Bilim, Yapay Zekâ ve Yeni Dalga Ateizm
Murad Ünal, 6 Ekim 2017Isaac Newton (1643-1757) İngiliz matematikçi, astronom ve fizikçidir. Biraz olsun okul yüzü görmüş biri bu ismi mutlaka duymuştur. Hareket yasaları ile tanınan bu bilim insanının çekim yasasını bulmasına dair anlatılan kıssa herhalde bilim tarihinde Arşimet’in suyun kaldırma kuvvetine ilişkin hikayesiyle birlikte en meşhur olandır. Isaac Newton klasik fiziğin babası olarak kabul edilir. Daha önce Kopernik, Kepler, Galileo gibi öncü isimler olsa da Newton’ın bilimsel devrimdeki yeri ayrıdır. Onun çalışmalarının etkileri sonucu dünya yeni bir çağa girmiştir denilebilir. Newton fiziği kesin, hesaplanabilir, tam olarak ölçülebilir bir maddi gerçekliği işaret ederek modern ideolojiye büyük bir temel sağladı. Yani başka bir deyişle materyalist bakış ve buna dayalı ideolojilerin kökeninde Newton mekaniği vardı. Elbette Isaac Newton maddeci biri değildi ve hareket yasalarını böyle bir amaca hizmet etmek için ortaya atmamıştı. Tam tersine Newton eşyanın ötesini merak eden, metafizik deneyler yapan biriydi. Eski ahidin gizli kodlarını çözmek için çok çalıştığı, fizik ötesi uğraşlarının onu asıl üne kavuşturan bilimsel çalışmalarından birkaç kat fazla olduğu söylenir.

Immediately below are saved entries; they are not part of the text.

Definition runner_poll (s : state) : option state :=
  match runner s with
  | AwaitBootstrap =>
      match os_poll (bootstrapping_result s) with
      | Some (Ok (Ok (Value b))) => Some (set_runner (GotBootstrap b) s)
      | Some (Ok (Ok (Cancelled reason))) =>
          Some (runner_finish (Ok (Cancelled (BootstrapWasCancelled reason))) s)
      | Some (Ok (Err e)) => Some (runner_finish (Err (BootstrapperFailed e)) s)
      | Some (Err _) => Some (runner_finish (Err BootstrapperGone) s)
      | None =>
          match os_poll (domain_runner_drop s) with
          | Some _ => Some (runner_finish (Ok (Cancelled CancelledWaitingForBootstrap)) s)
          | None => None
          end
      end
  | GotBootstrap b =>
      let s := set_progress Bootstrapped s in
      match domain_spec_of b with
      | Ok spec => Some (set_runner (Configuring b spec) s)
      | Err e => Some (runner_finish (Err (DomainSpecFailed e)) s)
      end
  | Configuring b spec =>
      match domain_configuration spec with
      | Ret c =>
          Some (set_runner (Preparing (mkStarter c (maybe_operator_id cfg) (domain_id cfg)
                                         (runtime_type b) (additional_args cfg)) (domain_created_at b))
                  (set_progress PreparingToStart s))
      | Panic _ => Some (runner_panic s)
      end
  | Preparing starter created_at =>
      match prepare_for_start starter created_at with
      | Ok rpc =>
          let s' := set_start StartRunning s in
          Some (mkState (current_building_progress s') (Some rpc) (boot s') (fetch s')
                  (bootstrapping_result s') (bootstrapping_worker_drop s') Prepared
                  (domain_runner_result s') (domain_runner_drop s') (start s'))
      | Err e => Some (runner_finish (Err (PrepareFailed e)) s)
      end
  | Prepared => Some (set_runner Running (set_progress Starting s))
  | Running =>
      match start s with
      | StartEnded (Ok (Ok _)) => Some (runner_finish (Ok (Value tt)) s)
      | StartEnded (Ok (Err e)) => Some (runner_finish (Err (RunFailed e)) s)
      | StartEnded (Err e) => Some (runner_finish (Err (JoinFailed e)) s)
      | _ =>
          match os_poll (domain_runner_drop s) with
          | Some _ => Some (runner_finish (Ok (Cancelled CancelledWhileRunning)) s)
          | None => None
          end
      end
  | RunnerDone | RunnerPanicked => None
  end.

(** *** Steps *)

(** The drop signal of a task: its sender sends, or is dropped. *)
Definition signalled (o o' : Os unit) : Prop :=
  os_poll o = None /\ (o' = os_send tt o \/ o' = os_drop_sender o).

Definition set_boot_drop (o : Os unit) (s : state) : state :=
  mkState (current_building_progress s) (rpc_handlers s) (boot s) (fetch s) (bootstrapping_result s)
    o (runner s) (domain_runner_result s) (domain_runner_drop s) (start s).
Definition set_runner_drop (o : Os unit) (s : state) : state :=
  mkState (current_building_progress s) (rpc_handlers s) (boot s) (fetch s) (bootstrapping_result s)
    (bootstrapping_worker_drop s) (runner s) (domain_runner_result s) o (start s).

Inductive step : state -> state -> Prop :=
| step_boot s s' : boot_poll s = Some s' -> step s s'
| step_runner s s' : runner_poll s = Some s' -> step s s'
| step_fetch s r : boot s = BootFetching -> fetch s = None -> step s (set_fetch (Some r) s)
| step_start s r : start s = StartRunning -> step s (set_start (StartEnded r) s)
| step_drop_boot s o : signalled (bootstrapping_worker_drop s) o -> step s (set_boot_drop o s)
| step_drop_runner s o : signalled (domain_runner_drop s) o -> step s (set_runner_drop o s).

(** *** [Domain::close] *)

(** Awaiting a destructor: give the signal, then wait for the task. *)
Fixpoint poll_boot (n : nat) (s : state) : state :=
  match n with
  | O => s
  | S n' => match boot_poll s with Some s' => poll_boot n' s' | None => s end
  end.
Fixpoint poll_runner (n : nat) (s : state) : state :=
  match n with
  | O => s
  | S n' => match runner_poll s with Some s' => poll_runner n' s' | None => s end
  end.

Definition await_task (t : domain_task) (s : state) : state :=
  match t with
  | DomainBootstrapper => poll_boot 2 (set_boot_drop (os_send tt (bootstrapping_worker_drop s)) s)
  | DomainRunner => poll_runner 6 (set_runner_drop (os_send tt (domain_runner_drop s)) s)
  end.

Definition run_event_in {F I} (e : event F domain_task I) (s : state) : state :=
  match e with AwaitedAsync t => await_task t s | _ => s end.

Inductive close_error := DestructorFailed (e : string) | ResultGone | DomainFailed (e : domain_error).

(** The result of the runner, as [close] reports it. *)
Definition close_result (r : result domain_error (TaskOutput unit cancel_reason)) : result close_error unit :=
  match r with
  | Err e => Err (DomainFailed e)
  | Ok (Value _) => Ok tt
  | Ok (Cancelled _) => Ok tt
  end.

(** The two destructors, in the order of registration. *)
Definition domain_entries {F I} : list (entry F domain_task I) :=
  [EAsync DomainBootstrapper; EAsync DomainRunner].

Definition domain_destructors {D F I} `{TeardownApi D F domain_task I} : D * result string unit :=
  td_register domain_entries
    (td_new (String.append "domain-" (String.append (x_show x (domain_id cfg)) "-worker-destructor"))).

(** [None]: still waiting. *)
Definition Domain_close {D F I} `{TeardownApi D F domain_task I} (d : D) (s : state)
    : outcome (option (state * result close_error unit)) :=
  r ← td_async_drop (fun _ => true) d;
  match r with
  | None => Ret None
  | Some (_, Err e) => Ret (Some (s, Err (DestructorFailed e)))
  | Some (es, Ok _) =>
      let s' := foldl (fun s e => run_event_in e s) s es in
      match runner s' with
      | RunnerPanicked => Panic "If joining is failing; that means the future being joined panicked"
      | _ =>
      match os_poll (domain_runner_result s') with
      | None => Ret None
      | Some (Err _) => Ret (Some (s', Err ResultGone))
      | Some (Ok r) => Ret (Some (s', close_result r))
      end
      end
  end.
End domain.
Definition DsnBuilder_build (b : DsnBuilder) : Dsn :=
  mkDsn (nb_provider_storage_path b)
    (default ListenAddresses_default (nb_listen_addresses b))
    (default [] (nb_boot_nodes b)) (default [] (nb_external_addresses b))
    (default [] (nb_reserved_nodes b)) (default false (nb_allow_non_global_addresses_in_dht b))
    (default InConnections_default (nb_in_connections b))
    (default OutConnections_default (nb_out_connections b))
    (default PendingInConnections_default (nb_pending_in_connections b))
    (default PendingOutConnections_default (nb_pending_out_connections b))
    (default TargetConnections_default (nb_target_connections b)).

Definition DsnBuilder_dev : DsnBuilder :=
  mkDsnBuilder None None None None None (Some true) None None None None None.
Definition dsn_listen : list string := ["/ip6/::/tcp/30433"; "/ip4/0.0.0.0/tcp/30433"]%string.
Definition DsnBuilder_gemini_3g : DsnBuilder :=
  mkDsnBuilder None (Some dsn_listen) None None None None None None None None None.
Definition DsnBuilder_devnet : DsnBuilder :=
  mkDsnBuilder None (Some dsn_listen) None None None None None None None None None.

(** ** [build_dsn] *)

Section build_dsn.
Context {Keypair NetworkNode Runner Registry PeerId KnownPeers PieceIndex Cache Readers : Type}.
Context {PieceResponse SegmentRequest SegmentResponse Store D : Type} `{TeardownApi D unit unit nat}.

Record DsnOptions := mkDsnOptions {
  genesis_hash_hex : string;
  dsn_base_path : string;
  keypair : Keypair;
  get_piece_by_index : PieceIndex -> option (option Readers) -> option Cache -> option PieceResponse;
  get_segment_headers : SegmentRequest -> Store -> option SegmentResponse;
  segment_header_store : Store;
  is_metrics_enabled : bool;
}.

(** The slots shared with the farmer; [None]: empty. *)
Record DsnSlots := mkDsnSlots { farmer_readers_slot : option Readers; farmer_cache_slot : option Cache }.

(** [None] for a handler that does not answer. *)
Inductive DsnRequest := PieceRequest (i : PieceIndex) | HeadersRequest (r : SegmentRequest).
Inductive DsnResponse := PieceAnswer (r : PieceResponse) | HeadersAnswer (r : SegmentResponse).

(** The fields of [subspace_networking::Config] that are set. *)
Record NetworkingConfig := mkNetworkingConfig {
  protocol_version : string;
  listen_on : list string;
  nc_allow_non_global_addresses_in_dht : bool;
  networking_parameters_registry : KnownPeers;
  (** the handlers look at the slots when a request arrives *)
  request_response : DsnRequest -> DsnSlots -> option DsnResponse;
  reserved_peers : list string;
  max_established_incoming_connections : Z;
  max_established_outgoing_connections : Z;
  max_pending_incoming_connections : Z;
  max_pending_outgoing_connections : Z;
  bootstrap_addresses : list string;
  nc_external_addresses : list string;
  general_connected_peers_target : Z;
  special_connected_peers_target : Z;
  general_connected_peers_limit : Z;
  special_connected_peers_limit : Z;
  has_metrics : bool;
}.

Record DsnShared := mkDsnShared {
  dsn_node : NetworkNode;
  dsn_slots : DsnSlots;
  dsn_destructors : D;
}.

(** What the code calls outside the repository. *)
Record dsn_externals := mkDsnExternals {
  nx_profile : profile;
  nx_parse_multiaddr : string -> option string;
  nx_strip_peer_id : list string -> list (PeerId * string);
  (** path, peers to ignore *)
  KnownPeersManager_new : string -> list PeerId -> result string KnownPeers;
  construct : NetworkingConfig -> Keypair -> result string (NetworkNode * Runner);
  Registry_default : Registry;
}.
Context (x : dsn_externals).

Definition convert (l : list string) : outcome (list string) :=
  mapM (convert_multiaddr (nx_parse_multiaddr x)) l.

(** A weak pointer to the readers' slot: the slot lives as long as [DsnShared]. *)
Definition dsn_handlers (options : DsnOptions) (req : DsnRequest) (slots : DsnSlots) : option DsnResponse :=
  match req with
  | PieceRequest i =>
      PieceAnswer <$> get_piece_by_index options i (Some (farmer_readers_slot slots)) (farmer_cache_slot slots)
  | HeadersRequest r => HeadersAnswer <$> get_segment_headers options r (segment_header_store options)
  end.
Lemma demo_farmer_Ret :
  match demo_farmer with
  | Ret (w, Ok f) =>
      sectors_of w = demo_started /\ farmer_piece_cache w = Some (fun _ => None) /\
      (farmer_readers_and_pieces w ≫= fun rp => rp_read_piece 90 rp) = Some (Some 9) /\
      close_work (mkSystem w (Farming f)) = 8%nat
  | _ => False
  end.
Proof. vm_compute. auto. Qed.

Abbreviation demo_sys_step := (sys_step (D := DestructorSet slot task handler) (Ch := Queue)
  demo_system_externals).
Abbreviation demo_served_step := (served_step (D := DestructorSet slot task handler) (Ch := Queue)
  demo_system_externals).

(** What a run in which a farmer is built, and then a piece of its second
    readable sector is asked for, shows. *)
Definition demo_building (k : nat) : list (service_label Z Z Z) := Begun :: replicate k Advanced ++ [Started].
Definition demo_labels (k : nat) : list (served_label Z Z Z) :=
  (ServiceLabel <$> demo_building k) ++ [Asked 0 90; Answered 0 (Some (mkPieceResponse (Some 9)))].
Lemma telemetry_loads (l : list (string * Z)) :
  Forall (fun p => loads (multiaddr_codec L) p.1 /\ in_u 8 p.2) l ->
  loads (list_codec (pair_codec (multiaddr_codec L) (int_codec 0 8))) l.
Proof.
  intros Hl. apply loads_some_loads, list_loads. eapply Forall_impl; [exact Hl|].
  intros p [H1 H2]. apply pair_loads; auto with sdk.
Qed.
#[local] Hint Resolve telemetry_loads : sdk.

Lemma Base_reads b obj : Base_ok b -> holds_entries obj (Base_entries b) -> Base_from obj = Some b.
Proof. intros [] Hobj. unfold Base_from. read_fields Hobj. by destruct b. Qed.

Lemma flatten_base_saved b : Base_ok b -> Forall (fun e => e.2 <> Some None) (flatten_base b).
Proof. intros []. unfold flatten_base. case_match; [done|]. fields_saved. Qed.

Lemma Base_default_entries : Forall (fun e => e.2 = None) (Base_entries Base_default').
Proof.
  repeat (apply Forall_cons; split; [unfold field_unless_default, is_default; cbn; by rewrite bool_decide_true|]).
  by apply Forall_nil.
Qed.

Lemma flatten_base_names b k : k ∈ (flatten_base b).*1 -> k ∈ base_names.
Proof. unfold flatten_base. case_match; [by intros ?%not_elem_of_nil|done]. Qed.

Newton’un niyeti ne olursa olsun çalışmaları materyalistler tarafından kullanıldı. Modern bilim anlayışına göre eşyanın ötesinde, yaratıcı bir varlık olduğunu düşünmek ve buna bağlı olarak melek ve şeytan gibi başka varlıklara inanmak doğal olayları açıklamaktaki eksiklikten kaynaklanıyordu. Bilimin gelişmediği çağlarda insanlar aciz kaldıkları doğa olayları ve doğal süreçlerle başa çıkmak için birtakım güçler uydurmuşlardı. Tüm dini inanışların kaynağı buydu. Artık bilim çağı başlamıştı ve insanlar eskisi gibi karanlıkta değillerdi. Doğa yasalarını anlayabiliyor ve işleyiş biçimlerini kavrayabiliyorlardı. Ölçülebilir ve öngörülebilir bir dünyada yaşıyorduk.
19.yy’da biyoloji kaynaklı önemli bir gelişme daha yaşanacaktı. Charles Darwin (1809-1882) Türlerin kökeni (Origin of Species) adlı kitabını yayınladığında materyalizm yeni ve güçlü bir dayanağa daha sahip olmuştu. Eşyanın bir yaratıcı olmadan vücuda gelmesi aklın kabul edebileceği bir şey değildi. İnsan eliyle yapılan en basit bir aletin bile kendiliğinden oluşması mümkün değilken çok daha karmaşık canlı varlıkları yaratıcı olmaksızın açıklamak imkânsız bir işti. Darwin evrim teorisini ortaya attığında durum değişti. Daha önce evrim konusunda ortaya atılan teoriler pek fazla ses getirmemişti. Ancak durum bu kez çok farklıydı. Bu teoriye göre canlılık tesadüfen, suda tek hücreli bir canlının oluşumu ile başlamış, ölçülemeyecek kadar uzun bir zaman boyunca tesadüf zinciri devam etmiş ve türler bugünkü halini almıştı. Teori ilk ortaya atıldığında gürültü kopardı ve hücuma uğradı. Ama zamanla neredeyse tüm akademik camianın kabul ettiği egemen görüş haline geldi. Büyük boşluklar içerse ve bu nedenle çok eleştirilse de başlangıçtaki önermesini koruyarak yaptığı sürekli değişikliklerle yoluna devam etmeyi bildi. Evrim teorisinin en büyük avantajı yanlışlanmasındaki zorluk oldu. Teori zamanın uzunluğuna sığınıp, milyarlarca yılda bazı tesadüfler sonucu canlılığın oluşabileceğini ve çevresel etkilerle bu sürecin devam edebileceğini iddia etmekte. Bu da gözlemlenmesi mümkün olmayan bir zaman dilimi olduğu için teori bir anlamda dokunulmazlık kazanmakta. Karl Popper bilimsel olabilmenin yanlışlanmaya bağlı olduğunu, yanlışlanma ihtimali olmayan bir görüşün ve teorinin bilimsel olamayacağını söyler. Ona göre evrim teorisi de tam bu yüzden bilimsel değildir.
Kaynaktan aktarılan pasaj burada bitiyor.